(** The socket is readable and the server's answer is there: the name is kept in the request's
    memory and the query is over. *)
Lemma lookup_answered d w r st c h p1 p2 res p3 p4 p5 :
  in_flight w r st c h -> waiters_idle w -> st ∉ (pgsql_wait_queue w).*2 ->
  PQconsumeInput h (pq w) = (true, p1) -> PQisBusy h p1 = false -> PQnotifies h p1 = (None, p2) ->
  PQgetResult h p2 = (Some res, p3) -> PQresultStatus (Some res) = PGRES_TUPLES_OK -> (0 <= PQntuples res)%Z ->
  PQgetResult h p3 = (None, p4) -> PQgetResult h p4 = (None, p5) -> 2 <= fuel ->
  exists w', kore_pgsql_handle (run_cb count_bits fuel (S (S d))) count_bits fuel c false w = Done (tt, w') /\
    http_state_get r (http (app w')) = Some st /\ pgsql_conn_free w' = pgsql_conn_free w ++ [c] /\
    pgsql_wait_queue w' = tail (pgsql_wait_queue w) /\
    (exists v', pgsqls w' !! st = Some v' /\ state v' = KORE_PGSQL_STATE_COMPLETE /\ conn v' = None /\ req v' = None) /\
    (exists u', ustates (app w') !! st = Some u' /\ result_name u' = found_name res).
Proof.
  intros (Hst & (u & Hu & Hun) & (v & Hl & Hc & Hcb & Harg & Hreq) & (x & Hx & Hn & Hh & Hj)) Hw Hnin
    Hci Hb Hno Hg1 Hts Hrows Hg2 Hg3 Hf.
  unfold kore_pgsql_handle. run (get_conn_run _ _ _ Hx). rewrite Hj. run eq_refl. rewrite Hh. run eq_refl.
  run (pq_call_run _ _ _ _ Hci). cbn [negb]. cbv iota. set (w1 := set_pq _ w).
  set (vr := pg_set_state (fun _ => KORE_PGSQL_STATE_RESULT) (pg_set_result (fun _ => Some res) v)).
  destruct (db_results_run (set_pgsqls <[st := vr]> (set_pq (fun _ => p3) w1)) st r st c x vr u res)
    as (u' & Hres & Hu'); try done; [apply lookup_insert_eq|].
  run (read_result_tuples (run_cb count_bits fuel (S (S d))) fuel w1 st v c h p2 res p3 p4 0
    (web_ustates <[st := u']>) ltac:(split_and!; [done|done|by exists x]) Hb Hno Hg1 Hts Hg2 Hf Hreq Hcb
    ltac:(rewrite Harg; cbn [run_cb]; unfold db_state_change; run (get_pgsql_again _ _ _); exact Hres)).
  set (vd := pg_set_state _ _). set (w2 := set_app _ _).
  run (get_pgsql_run w2 st vd (lookup_insert_eq _ _ _)).
  change (state vd) with KORE_PGSQL_STATE_DONE. rewrite bool_decide_false by done.
  unfold with_req. change (req vd) with (req v). rewrite Hreq. run eq_refl.
  unfold call_cb. run (get_pgsql_run w2 st vd (lookup_insert_eq _ _ _)). change (cb vd) with (cb v). rewrite Hcb.
  change (arg vd) with (arg v). rewrite Harg. cbn [run_cb]. unfold db_state_change at 1.
  run (get_pgsql_run w2 st vd (lookup_insert_eq _ _ _)). change (state vd) with KORE_PGSQL_STATE_DONE. cbv iota.
  run (conn_name_run w2 st vd c x (lookup_insert_eq _ _ _) Hc Hx). rewrite Hn, bool_decide_false by done.
  destruct (continue_done_run d w2 st vd c x h p5) as (w' & Hrun & Ha & Hfr & Hq & Hv'); try done;
    [apply lookup_insert_eq|lia| |].
  { by eapply (waiters_idle_insert w). }
  exists w'. split; [exact Hrun|]. rewrite Ha. split_and!; [done|done|done|done|].
  exists u'. split; [apply lookup_insert_eq|done].
Qed.

Lemma told_id (w : pg_world P R (web H)) : set_app (Versions.told (fun a => a)) w = w.
Proof. unfold Versions.told. destruct w. by destruct the_version. Qed.

(** The socket is readable and the server has refused the query: it is over, and there is no name. *)
Lemma lookup_failed d w r st c h p1 p2 res p3 p4 p5 :
  in_flight w r st c h -> waiters_idle w -> st ∉ (pgsql_wait_queue w).*2 ->
  PQconsumeInput h (pq w) = (true, p1) -> PQisBusy h p1 = false -> PQnotifies h p1 = (None, p2) ->
  PQgetResult h p2 = (Some res, p3) -> fatal_status res ->
  PQgetResult h p3 = (None, p4) -> PQgetResult h p4 = (None, p5) -> 2 <= fuel ->
  exists w', kore_pgsql_handle (run_cb count_bits fuel (S (S d))) count_bits fuel c false w = Done (tt, w') /\
    http_state_get r (http (app w')) = Some st /\ pgsql_conn_free w' = pgsql_conn_free w ++ [c] /\
    pgsql_wait_queue w' = tail (pgsql_wait_queue w) /\
    (exists v', pgsqls w' !! st = Some v' /\ state v' = KORE_PGSQL_STATE_COMPLETE /\ conn v' = None /\ req v' = None) /\
    (exists u', ustates (app w') !! st = Some u' /\ result_name u' = None).
Proof.
  intros (Hst & (u & Hu & Hun) & (v & Hl & Hc & Hcb & Harg & Hreq) & (x & Hx & Hn & Hh & Hj)) Hw Hnin
    Hci Hb Hno Hg1 Hfs Hg2 Hg3 Hf.
  unfold kore_pgsql_handle. run (get_conn_run _ _ _ Hx). rewrite Hj. run eq_refl. rewrite Hh. run eq_refl.
  run (pq_call_run _ _ _ _ Hci). cbn [negb]. cbv iota. set (w1 := set_pq _ w).
  set (ve := failed (PQresultErrorMessage res) (pg_set_result (fun _ => Some res) v)).
  set (we := set_pgsqls <[st := ve]> (set_pq (fun _ => p3) w1)).
  assert (Herr : run_cb count_bits fuel (S (S d)) 0 st (arg v) we = Done (tt, set_app (fun a => a) we)).
  { cbn [run_cb]. unfold db_state_change. run (get_pgsql_again (set_pq (fun _ => p3) w1) st ve).
    change (state ve) with KORE_PGSQL_STATE_ERROR. cbv iota.
    run (conn_name_run we st ve c x (lookup_insert_eq _ _ _) Hc Hx). unfold kore_pgsql_logerror. rewrite bind_assoc.
    run (get_pgsql_run we st ve (lookup_insert_eq _ _ _)). run eq_refl. by destruct we. }
  run (Versions.read_result_told (run_cb count_bits fuel (S (S d))) fuel w1 st v c h p2 res p3 p4 0 (fun a => a)
    ltac:(split_and!; [done|done|by exists x]) Hb Hno Hg1 Hfs Hg2 Hf Hreq Hcb Herr).
  rewrite told_id. set (vd := pg_set_state _ _). set (w2 := set_pgsqls _ _).
  run (get_pgsql_run w2 st vd (lookup_insert_eq _ _ _)).
  change (state vd) with KORE_PGSQL_STATE_DONE. rewrite bool_decide_false by done.
  unfold with_req. change (req vd) with (req v). rewrite Hreq. run eq_refl.
  unfold call_cb. run (get_pgsql_run w2 st vd (lookup_insert_eq _ _ _)). change (cb vd) with (cb v). rewrite Hcb.
  change (arg vd) with (arg v). rewrite Harg. cbn [run_cb]. unfold db_state_change at 1.
  run (get_pgsql_run w2 st vd (lookup_insert_eq _ _ _)). change (state vd) with KORE_PGSQL_STATE_DONE. cbv iota.
  run (conn_name_run w2 st vd c x (lookup_insert_eq _ _ _) Hc Hx). rewrite Hn, bool_decide_false by done.
  destruct (continue_done_run d w2 st vd c x h p5) as (w' & Hrun & Ha & Hfr & Hq & Hv'); try done;
    [apply lookup_insert_eq|lia| |].
  { by eapply (waiters_idle_insert w). }
  exists w'. split; [exact Hrun|]. rewrite Ha. split_and!; [done|done|done|done|]. exists u. by split.
Qed.

Context {Hlaws : KoreHttpLaws H}.

(** A complete lookup whose name is not the cookie is refused, and forgotten. *)
Lemma auth_session_refuses cbs w r st v u ck :
  http_state_get r (http (app w)) = Some st -> pgsqls w !! st = Some v -> state v = KORE_PGSQL_STATE_COMPLETE ->
  conn v = None -> req v = None -> st ∉ (pgsql_wait_queue w).*2 ->
  ustates (app w) !! st = Some u -> result_name u <> Some ck ->
  exists w', auth_session cbs count_bits fuel r (Some ck) w = Done (KORE_RESULT_ERROR, w') /\
    http_state_get r (http (app w')) = None /\ ustates (app w') !! st = None /\ pgsqls w' !! st = None.
Proof.
  intros Hst Hv Hs Hc Hreq Hq Hu Hn. cbn [auth_session]. run eq_refl. rewrite Hst. run (get_pgsql_run _ _ _ Hv).
  rewrite Hs. cbv iota.
  assert (Hnm : exists f, name_matches st ck w = Done (false, set_app (web_ustates f) w)).
  { unfold name_matches. run (get_ustate_run _ _ _ Hu). destruct (result_name u) as [n|].
    - rewrite bool_decide_false by congruence. run (update_ustate_run _ _ _ _ Hu). by eexists.
    - exists (fun x => x). by destruct w as [? ? ? ? ? ? ? ? ? ? ? []]. }
  destruct Hnm as (f & Hnm). run Hnm. cbv iota. unfold end_lookup. rewrite bind_assoc.
  destruct (cleanup_idle_run cbs fuel (set_app (web_ustates f) w) st v Hv Hc Hreq Hq) as (v' & Hcl & _).
  run Hcl. unfold state_cleanup. rewrite !bind_assoc. run eq_refl. rewrite bind_assoc. run eq_refl.
  rewrite bind_assoc. run eq_refl. run eq_refl. eexists. split; [done|]. cbn.
  rewrite state_cleanup_get, decide_True by done. by rewrite !lookup_delete_eq.
Qed.

(** C12: the lookup, from the sent query to the verdict.  When the server's answer is there, the
    layer's handler ends the query and gives its connection back; asked again,
    [auth_session] lets the request through if and only if the last row returned is the
    cookie, and otherwise refuses it and forgets the lookup. *)
Theorem session_decided d cbs w r st c h p1 p2 res p3 p4 p5 ck :
  in_flight w r st c h -> waiters_idle w -> st ∉ (pgsql_wait_queue w).*2 ->
  PQconsumeInput h (pq w) = (true, p1) -> PQisBusy h p1 = false -> PQnotifies h p1 = (None, p2) ->
  PQgetResult h p2 = (Some res, p3) -> PQresultStatus (Some res) = PGRES_TUPLES_OK -> (0 <= PQntuples res)%Z ->
  PQgetResult h p3 = (None, p4) -> PQgetResult h p4 = (None, p5) -> 2 <= fuel ->
  exists w', kore_pgsql_handle (run_cb count_bits fuel (S (S d))) count_bits fuel c false w = Done (tt, w') /\
    pgsql_conn_free w' = pgsql_conn_free w ++ [c] /\
    if decide ((0 < PQntuples res)%Z /\ PQgetvalue res (PQntuples res - 1) 0 = ck)
    then auth_session cbs count_bits fuel r (Some ck) w' = Done (KORE_RESULT_OK, w')
    else exists w'', auth_session cbs count_bits fuel r (Some ck) w' = Done (KORE_RESULT_ERROR, w'') /\
           http_state_get r (http (app w'')) = None /\ pgsqls w'' !! st = None.
Proof.
  intros Hfl Hw Hnin Hci Hb Hno Hg1 Hts Hrows Hg2 Hg3 Hf.
  destruct (lookup_answered d w r st c h p1 p2 res p3 p4 p5) as
    (w' & Hrun & Hst & Hfr & Hq & (v & Hv & Hs & Hc & Hreq) & (u & Hu & Hn)); try done.
  exists w'. split_and!; [done|done|].
  assert (Hfound : found_name res = Some ck <-> (0 < PQntuples res)%Z /\ PQgetvalue res (PQntuples res - 1) 0 = ck).
  { unfold found_name. destruct (Z.ltb_spec 0 (PQntuples res)); split; intros; naive_solver lia. }
  case_decide as Hdec.
  - apply Hfound in Hdec. rewrite <- Hn in Hdec. cbn [auth_session]. run eq_refl. rewrite Hst.
    run (get_pgsql_run _ _ _ Hv). rewrite Hs. unfold name_matches. rewrite bind_assoc.
    run (get_ustate_run _ _ _ Hu). by rewrite Hdec, bool_decide_true by done.
  - destruct (auth_session_refuses cbs w' r st v u ck) as (w'' & Hr' & Hg' & _ & Hp'); try done.
    + rewrite Hq. destruct (pgsql_wait_queue w); set_solver.
    + rewrite Hn. intros He. by apply Hdec, Hfound.
    + by exists w''.
Qed.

▶ _Work to be completed_:
Copy, exactly as written, the lines above, beginning with the one that contains "exists w'. split_and!; [done|done|]." and ending with the last.

▶ _Output for this task_:
  exists w'. split_and!; [done|done|].
  assert (Hfound : found_name res = Some ck <-> (0 < PQntuples res)%Z /\ PQgetvalue res (PQntuples res - 1) 0 = ck).
  { unfold found_name. destruct (Z.ltb_spec 0 (PQntuples res)); split; intros; naive_solver lia. }
  case_decide as Hdec.
  - apply Hfound in Hdec. rewrite <- Hn in Hdec. cbn [auth_session]. run eq_refl. rewrite Hst.
    run (get_pgsql_run _ _ _ Hv). rewrite Hs. unfold name_matches. rewrite bind_assoc.
    run (get_ustate_run _ _ _ Hu). by rewrite Hdec, bool_decide_true by done.
  - destruct (auth_session_refuses cbs w' r st v u ck) as (w'' & Hr' & Hg' & _ & Hp'); try done.
    + rewrite Hq. destruct (pgsql_wait_queue w); set_solver.
    + rewrite Hn. intros He. by apply Hdec, Hfound.
    + by exists w''.
Qed.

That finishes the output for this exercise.